Input data:

Lemma C7_header_footer_witness :
  accepted C7_options = true
  /\ exists out,
      createIOSWebviewMessage C7_options = Normal out
      /\ let message := out # "interactiveMessage" in
         let imageMessage := C7_options # "imageMessage" in
         let title := C7_options # "title" in
         let subtitle := C7_options # "subtitle" in
         let footerText := C7_options # "footerText" in
         has_key message "header"
         = truthy imageMessage || truthy title || truthy subtitle
         /\ has_key message "footer" = truthy footerText
         /\ (truthy footerText = true ->
             message # "footer" = VObj [("text", footerText)])
         /\ (has_key message "header" = true ->
             message # "header" # "hasMediaAttachment" = VBool (truthy imageMessage)
             /\ has_key (message # "header") "imageMessage" = truthy imageMessage
             /\ has_key (message # "header") "title" = truthy title
             /\ has_key (message # "header") "subtitle" = truthy subtitle
             /\ (truthy imageMessage = true ->
                 message # "header" # "imageMessage" = imageMessage)
             /\ (truthy title = true -> message # "header" # "title" = title)
             /\ (truthy subtitle = true ->
                 message # "header" # "subtitle" = subtitle)).
Proof.
  split; [reflexivity | apply (C7_header_footer C7_options); reflexivity].
Defined.

Lemma own_spread_into (target : list (string * value)) (source : value) (k : string) :
  NoDup (map fst (own_enumerable source)) ->
  own k (spread_into target source)
  = shallow_merge_spec target (own_enumerable source) k.
Proof.
  intro H. unfold spread_into, shallow_merge_spec.
  rewrite own_define_all, (own_rev k _ H). reflexivity.
Qed.

(** C8: the contextInfo of the returned interactiveMessage is the shallow
    merge of the default (dataSharingContext with showMmDisclosure false)
    with the caller's contextInfo: on every key the caller's entry when
    there is one, the default's otherwise, so that a caller's
    dataSharingContext replaces the default; it is the default itself when
    the caller gives no contextInfo. *)
Theorem C8_contextInfo_merge (options : value) :
  accepted options = true ->
  exists out ctx,
    createIOSWebviewMessage options = Normal out
    /\ out # "interactiveMessage" # "contextInfo" = VObj ctx
    /\ (options # "contextInfo" = VUndef -> ctx = default_contextInfo)
    /\ (forall ps,
          options # "contextInfo" = VObj ps ->
          NoDup (map fst ps) ->
          (forall k, own k ctx = shallow_merge_spec default_contextInfo ps k)
          /\ (forall v, own "dataSharingContext" ps = Some v ->
                        VObj ctx # "dataSharingContext" = v)
          /\ (own "dataSharingContext" ps = None ->
              VObj ctx # "dataSharingContext"
              = VObj [("showMmDisclosure", VBool false)])).
Proof.
  intro H. eexists _, _. split; [apply createIOSWebviewMessage_accepted; exact H |].
  change (VObj [("interactiveMessage", ?m)] # "interactiveMessage") with m.
  rewrite message_contextInfo. split; [reflexivity |].
  split; [intros ->; reflexivity |].
  intros ps -> Hnd.
  change (default_to (VObj []) (VObj ps)) with (VObj ps).
  assert (Hmerge : forall k,
             own k (spread_into default_contextInfo (VObj ps))
             = shallow_merge_spec default_contextInfo ps k).
  { intro k. apply (own_spread_into default_contextInfo (VObj ps) k Hnd). }
  split; [exact Hmerge |].
  unfold field. fold default_contextInfo.
  split.
  - intros v Hv. rewrite Hmerge. unfold shallow_merge_spec. now rewrite Hv.
  - intro Hv. rewrite Hmerge. unfold shallow_merge_spec. now rewrite Hv.
Qed.

Lemma C8_contextInfo_merge_witness :
  accepted C8_options = true
  /\ exists out ctx,
      createIOSWebviewMessage C8_options = Normal out
      /\ out # "interactiveMessage" # "contextInfo" = VObj ctx
      /\ (C8_options # "contextInfo" = VUndef -> ctx = default_contextInfo)
      /\ (forall ps,
            C8_options # "contextInfo" = VObj ps ->
            NoDup (map fst ps) ->
            (forall k, own k ctx = shallow_merge_spec default_contextInfo ps k)
            /\ (forall v, own "dataSharingContext" ps = Some v ->
                          VObj ctx # "dataSharingContext" = v)
            /\ (own "dataSharingContext" ps = None ->
                VObj ctx # "dataSharingContext"
                = VObj [("showMmDisclosure", VBool false)])).
Proof.
  split; [reflexivity | apply (C8_contextInfo_merge C8_options); reflexivity].
Defined.

(** ** Exceptions *)


Lemma processButton_nullish (b : value) :
  nullish b = true -> processButton b = Throw TypeError.
Proof.
  intro H. unfold processButton, is_url_button, get. rewrite H. reflexivity.
Qed.






(** C10: the catch clause of the tap target derivation is never entered.
    Every button that the filter keeps is one that the map has rebuilt: its
    buttonParamsJson is the text JSON.stringify has just made from the
    params of an input button, JSON.parse of it returns, and the try block
    runs to its end. *)
Theorem C10_catch_unreachable (options : value) :
  accepted options = true ->
  exists processed urls,
    processedButtons (default_to (VArr []) (options # "buttons")) = Normal processed
    /\ urlButtons processed = Normal urls
    /\ forall btn,
        In btn urls ->
        (exists b params,
            In b (buttons_of options)
            /\ buttonParams b = Normal params
            /\ btn = VObj [("name", VStr "cta_url");
                           ("buttonParamsJson", JSON_stringify params)])
        /\ (exists parsed, JSON_parse (btn # "buttonParamsJson") = Normal parsed)
        /\ (forall st, snd (try_block btn st) = Normal tt).
Proof.
  intro H. destruct (accepted_buttons options H) as (_ & Hbs & Hall).
  exists (map process (buttons_of options)),
    (map normalized (filter url_like (buttons_of options))).
  split; [rewrite Hbs; apply processedButtons_normal, Hall |].
  split; [apply urlButtons_normal, Hall |].
  intros btn Hin. apply in_map_iff in Hin. destruct Hin as (b & <- & Hb).
  apply filter_In in Hb. destruct Hb as [Hb Hlike].
  split.
  - exists b, (params_of b). split; [exact Hb |].
    split; [apply buttonParams_normal, url_like_not_nullish, Hlike | reflexivity].
  - split; [exists (parsed_params b); apply JSON_parse_normalized |].
    intro st. now rewrite try_block_normalized.
Qed.

Lemma C10_catch_unreachable_witness :
  accepted C10_options = true
  /\ exists processed urls,
      processedButtons (default_to (VArr []) (C10_options # "buttons"))
      = Normal processed
      /\ urlButtons processed = Normal urls
      /\ forall btn,
          In btn urls ->
          (exists b params,
              In b (buttons_of C10_options)
              /\ buttonParams b = Normal params
              /\ btn = VObj [("name", VStr "cta_url");
                             ("buttonParamsJson", JSON_stringify params)])
          /\ (exists parsed, JSON_parse (btn # "buttonParamsJson") = Normal parsed)
          /\ (forall st, snd (try_block btn st) = Normal tt).
Proof.
  split; [reflexivity | apply (C10_catch_unreachable C10_options); reflexivity].
Defined.
Lemma replace_go_Forall (Q : cp -> Prop) (old new s : str) (skip : nat) :
  Forall Q new -> Forall Q s -> Forall Q (replace_go old new skip s).
Proof.
  intros Hnew. revert skip. induction s as [|c s IH]; intros skip Hs; [done|].
  apply Forall_cons in Hs as [Hc Hs]. cbn [replace_go].
  destruct skip; [|by apply IH].
  destruct (prefix_b old (c :: s)).
  - apply Forall_app. split; [done | by apply IH].
  - constructor; [done | by apply IH].
Qed.

(** *** [int] *)

Lemma digits_value_bound (w : str) (acc : Z) :
  UnicodeLaws U ->
  Forall (fun x => is_decimal x = true) w -> (0 <= acc)%Z ->
  (0 <= fold_left (fun a c => (10 * a + decimal_value c)%Z) w acc
   < (acc + 1) * 10 ^ Z.of_nat (length w))%Z.
Proof.
  intros HL. revert acc. induction w as [|x w IH]; intros acc Hw Hacc.
  - cbn. lia.
  - apply Forall_cons in Hw as [Hx Hw]. cbn [fold_left length].
    pose proof (decimal_value_range x Hx) as Hv.
    set (v := decimal_value x) in *. clearbody v.
    specialize (IH (10 * acc + v)%Z Hw ltac:(lia)).
    rewrite Nat2Z.inj_succ, Z.pow_succ_r by lia.
    assert (0 < 10 ^ Z.of_nat (length w))%Z by (apply Z.pow_pos_nonneg; lia).
    nia.
Qed.

Lemma py_int_ok (w : str) (n : nat) :
  UnicodeLaws U ->
  Forall (fun x => is_decimal x = true) w -> w <> [] -> (length w <= n)%nat ->
  exists z, py_int w = Ok z /\ (0 <= z < 10 ^ Z.of_nat n)%Z.
Proof.
  intros HL Hw Hne Hlen. unfold py_int. destruct w as [|x w]; [done|].
  assert (forallb is_decimal (x :: w) = true) as ->.
  { apply forallb_forall. intros y Hy. rewrite Forall_forall in Hw.
    apply Hw. by apply list_elem_of_In. }
  eexists. split; [reflexivity|].
  pose proof (digits_value_bound (x :: w) 0 HL Hw ltac:(lia)) as Hb.
  assert (10 ^ Z.of_nat (length (x :: w)) <= 10 ^ Z.of_nat n)%Z
    by (apply Z.pow_le_mono_r; lia).
  lia.
Qed.

End StrFacts.

(** ** Taking a match apart *)

Section MatchesInv.
Context {U : UnicodeDB}.
Variable (P : pattern) (text : str).

#[local] Abbreviation Matches := (Matches P text).

Lemma Matches_seq_inv (r1 r2 : re) a c b c' :
  Matches (Seq r1 r2) a c b c' ->
  exists m c1, Matches r1 a c m c1 /\ Matches r2 m c1 b c'.
Proof. inversion 1; subst. eauto. Qed.

Lemma Matches_opt_inv (g : bool) (r : re) a c b c' :
  Matches (Rep g 0 (Some 1) r) a c b c' ->
  b = a \/ exists c0, Matches r a c b c0.
Proof.
  inversion 1 as [| | | | | |g0 lo hi r0 p c0 p1 c1 p2 c2 Hmore Hr Hlt Hrest| | |];
    subst; [by left|].
  right. cbn in Hrest. inversion Hrest; subst; [eauto | discriminate].
Qed.

(** Induction over the iterations of a starred pattern. *)
Lemma Matches_star_ind (g : bool) (r : re) (Q : nat -> nat -> Prop) :
  (forall a, Q a a) ->
  (forall a m b c c1, Matches r a c m c1 -> (a < m)%nat -> Q m b -> Q a b) ->
  forall a c b c', Matches (Rep g 0 None r) a c b c' -> Q a b.
Proof.
  intros H0 HS a c b c' H.
  remember (Rep g 0 None r) as R eqn:ER.
  induction H; try discriminate.
  - apply H0.
  - injection ER as -> -> -> ->. eapply HS; [eassumption | done |].
    by apply IHMatches2.
Qed.


Lemma no3_short (a b : nat) : (b <= a + 2)%nat -> no3_span text a b.
Proof. intros Hab i Hi Hb. lia. Qed.

Lemma no3_join (a m b : nat) :
  no3_span text a m -> no3_span text m b ->
  ((a < m < b)%nat -> ~ dec_at text (m - 1) \/ ~ dec_at text m) ->
  no3_span text a b.
Proof.
  intros H1 H2 Hm i Hi Hb (D0 & D1 & D2).
  destruct (Nat.le_gt_cases m i) as [Hmi | Hmi]; [by apply (H2 i)|].
  destruct (Nat.lt_ge_cases (i + 2) m) as [Him | Him]; [by apply (H1 i)|].
  destruct Hm as [Hn | Hn]; [lia | |]; apply Hn.
  - assert (m - 1 = i \/ m - 1 = i + 1)%nat as [-> | ->] by lia; done.
  - assert (m = i + 1 \/ m = i + 2)%nat as [-> | ->] by lia; done.
Qed.

Lemma nondec_of_chars (r : re) a c b c' :
  Matches r a c b c' ->
  (forall x, re_chars P r x = true -> is_decimal x = false) ->
  nondec_span text a b.
Proof.
  intros Hm Hr i Hi (x & Hx & Hd).
  pose proof (Matches_chars P text r a c b c' Hm i x Hi Hx) as Hc.
  apply Hr in Hc. congruence.
Qed.

End MatchesInv.

(** ** Character tests under the laws *)

Section CharFacts.
Context {U : UnicodeDB} {HL : UnicodeLaws U}.

Lemma char_ok_digit (P : pattern) (x : cp) :
  char_ok P (CIn [ICat CatDigit]) x = is_decimal x.
Proof.
  unfold char_ok, cset_match. destruct (pat_ignorecase P); cbn;
    by rewrite orb_false_r.
Qed.

Lemma char_ok_space (P : pattern) (x : cp) :
  char_ok P (CIn [ICat CatSpace]) x = is_space x.
Proof.
  unfold char_ok, cset_match. destruct (pat_ignorecase P); cbn;
    by rewrite orb_false_r.
Qed.

Lemma re_chars_digits_1_2 (P : pattern) (x : cp) :
  re_chars P digits_1_2 x = is_decimal x.
Proof. apply char_ok_digit. Qed.

Lemma space_not_decimal (x : cp) : is_space x = true -> is_decimal x = false.
Proof.
  intros Hs. destruct (is_decimal x) eqn:Hd; [|done].
  apply decimal_is_digit, digit_not_space in Hd. congruence.
Qed.

Lemma comma_not_decimal (x : cp) :
  lit_match true 0x2C%N x = true -> is_decimal x = false.
Proof.
  intros Hm. destruct (is_decimal x) eqn:Hd; [|done].
  apply decimal_is_digit in Hd.
  pose proof (digit_only_self _ _ Hd Hm) as ->.
  pose proof comma_not_digit. congruence.
Qed.

Lemma conj_not_decimal (x : cp) :
  lit_match true 0x438%N x = true -> is_decimal x = false.
Proof.
  intros Hm. destruct (is_decimal x) eqn:Hd; [|done].
  apply decimal_is_digit in Hd.
  pose proof (digit_only_self _ _ Hd Hm) as ->.
  rewrite cyrillic_not_digit in Hd by lia. done.
Qed.

(** A literal ASCII digit of a pattern matches that digit only. *)
Lemma ascii_digit_lit (ic : bool) (d x : cp) :
  (0x30 <= d <= 0x39)%N -> lit_match ic d x = true -> is_decimal x = true.
Proof.
  intros Hd. destruct (ascii_digit d Hd) as [Hdec Hcase].
  unfold lit_match. rewrite Hcase, andb_false_r.
  intros ->%N.eqb_eq. done.
Qed.

End CharFacts.

(** ** The day list holds no run of three digits *)

Section DayList.
Context {U : UnicodeDB} {HL : UnicodeLaws U}.
Variable text : str.

#[local] Abbreviation MatchesL := (Matches LISTED_DAYS_RE text).


Lemma days_unit_eq : days_unit = Seq digits_1_2 days_sep1.
Proof. reflexivity. Qed.

Lemma days_tail_eq :
  days_tail = Seq (star space) (Seq (Chr (CLit 0x438%N)) (Seq (star space) digits_1_2)).
Proof. reflexivity. Qed.

Lemma days_body_eq :
  days_body = Seq (star days_unit) (Seq digits_1_2 (opt days_tail)).
Proof. reflexivity. Qed.

Lemma days_sep1_nondec (x : cp) :
  re_chars LISTED_DAYS_RE days_sep1 x = true -> is_decimal x = false.
Proof.
  cbn [re_chars days_sep1 star space]. rewrite !char_ok_space.
  intros H. repeat apply orb_true_iff in H as [H | H];
    auto using space_not_decimal, comma_not_decimal.
Qed.

Lemma days_unit_span a c b c' :
  MatchesL days_unit a c b c' ->
  no3_span text a b /\ (a < b)%nat /\ ~ dec_at text (b - 1).
Proof.
  rewrite days_unit_eq. intros H.
  apply Matches_seq_inv in H as (m & c1 & Hd & Hs).
  pose proof (Matches_max _ _ _ _ _ _ _ Hd 2%nat eq_refl) as Hmax.
  pose proof (Matches_min _ _ _ _ _ _ _ Hd) as Hmin1. cbn in Hmin1.
  pose proof (Matches_min _ _ _ _ _ _ _ Hs) as Hmin. cbn in Hmin.
  pose proof (nondec_of_chars _ _ _ _ _ _ _ Hs days_sep1_nondec) as Hnd.
  split; [|split; [lia|]].
  - intros i Hi Hb (_ & _ & D2). apply (Hnd (i + 2)%nat); [lia | done].
  - apply Hnd. lia.
Qed.

Lemma days_units_span a c b c' :
  MatchesL (star days_unit) a c b c' ->
  no3_span text a b /\ (b = a \/ ~ dec_at text (b - 1)).
Proof.
  apply (Matches_star_ind LISTED_DAYS_RE text true days_unit
           (fun a b => no3_span text a b /\ (b = a \/ ~ dec_at text (b - 1)))).
  - intros a0. split; [apply no3_short; lia | by left].
  - intros a0 m b0 c0 c1 Hu Hlt [Hn Hend].
    apply days_unit_span in Hu as (Hn0 & _ & Hlast).
    split.
    + eapply no3_join; [exact Hn0 | exact Hn | by left].
    + destruct Hend as [-> | Hend]; right; done.
Qed.

Lemma days_tail_span a c b c' :
  MatchesL days_tail a c b c' ->
  no3_span text a b /\ (a < b)%nat /\ ~ dec_at text a.
Proof.
  rewrite days_tail_eq. intros H.
  apply Matches_seq_inv in H as (m1 & c1 & H1 & H).
  apply Matches_seq_inv in H as (m2 & c2 & H2 & H).
  apply Matches_seq_inv in H as (m3 & c3 & H3 & H4).
  pose proof (Matches_max _ _ _ _ _ _ _ H4 2%nat eq_refl) as Hmax.
  pose proof (Matches_min _ _ _ _ _ _ _ H1) as Hm1.
  pose proof (Matches_min _ _ _ _ _ _ _ H2) as Hm2. cbn in Hm2.
  pose proof (Matches_min _ _ _ _ _ _ _ H3) as Hm3.
  pose proof (Matches_min _ _ _ _ _ _ _ H4) as Hm4.
  assert (Hnd : nondec_span text a m3).
  { intros i Hi (x & Hx & Hdx).
    assert (Hc : is_decimal x = false); [|congruence].
    destruct (Nat.lt_ge_cases i m1) as [?|?];
      [|destruct (Nat.lt_ge_cases i m2) as [?|?]].
    - pose proof (Matches_chars _ _ _ _ _ _ _ H1 i x ltac:(lia) Hx) as Hc.
      cbn [re_chars star space] in Hc. rewrite char_ok_space in Hc.
      by apply space_not_decimal.
    - pose proof (Matches_chars _ _ _ _ _ _ _ H2 i x ltac:(lia) Hx) as Hc.
      by apply conj_not_decimal.
    - pose proof (Matches_chars _ _ _ _ _ _ _ H3 i x ltac:(lia) Hx) as Hc.
      cbn [re_chars star space] in Hc. rewrite char_ok_space in Hc.
      by apply space_not_decimal. }
  split; [|split; [lia|]].
  - intros i Hi Hb (D0 & _). apply (Hnd i); [lia | done].
  - apply Hnd. lia.
Qed.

Task brief:
Search the listing above for the word "VArr", and copy every line that has it.

Result of the task:
    processedButtons (default_to (VArr []) (options # "buttons")) = Normal processed
      processedButtons (default_to (VArr []) (C10_options # "buttons"))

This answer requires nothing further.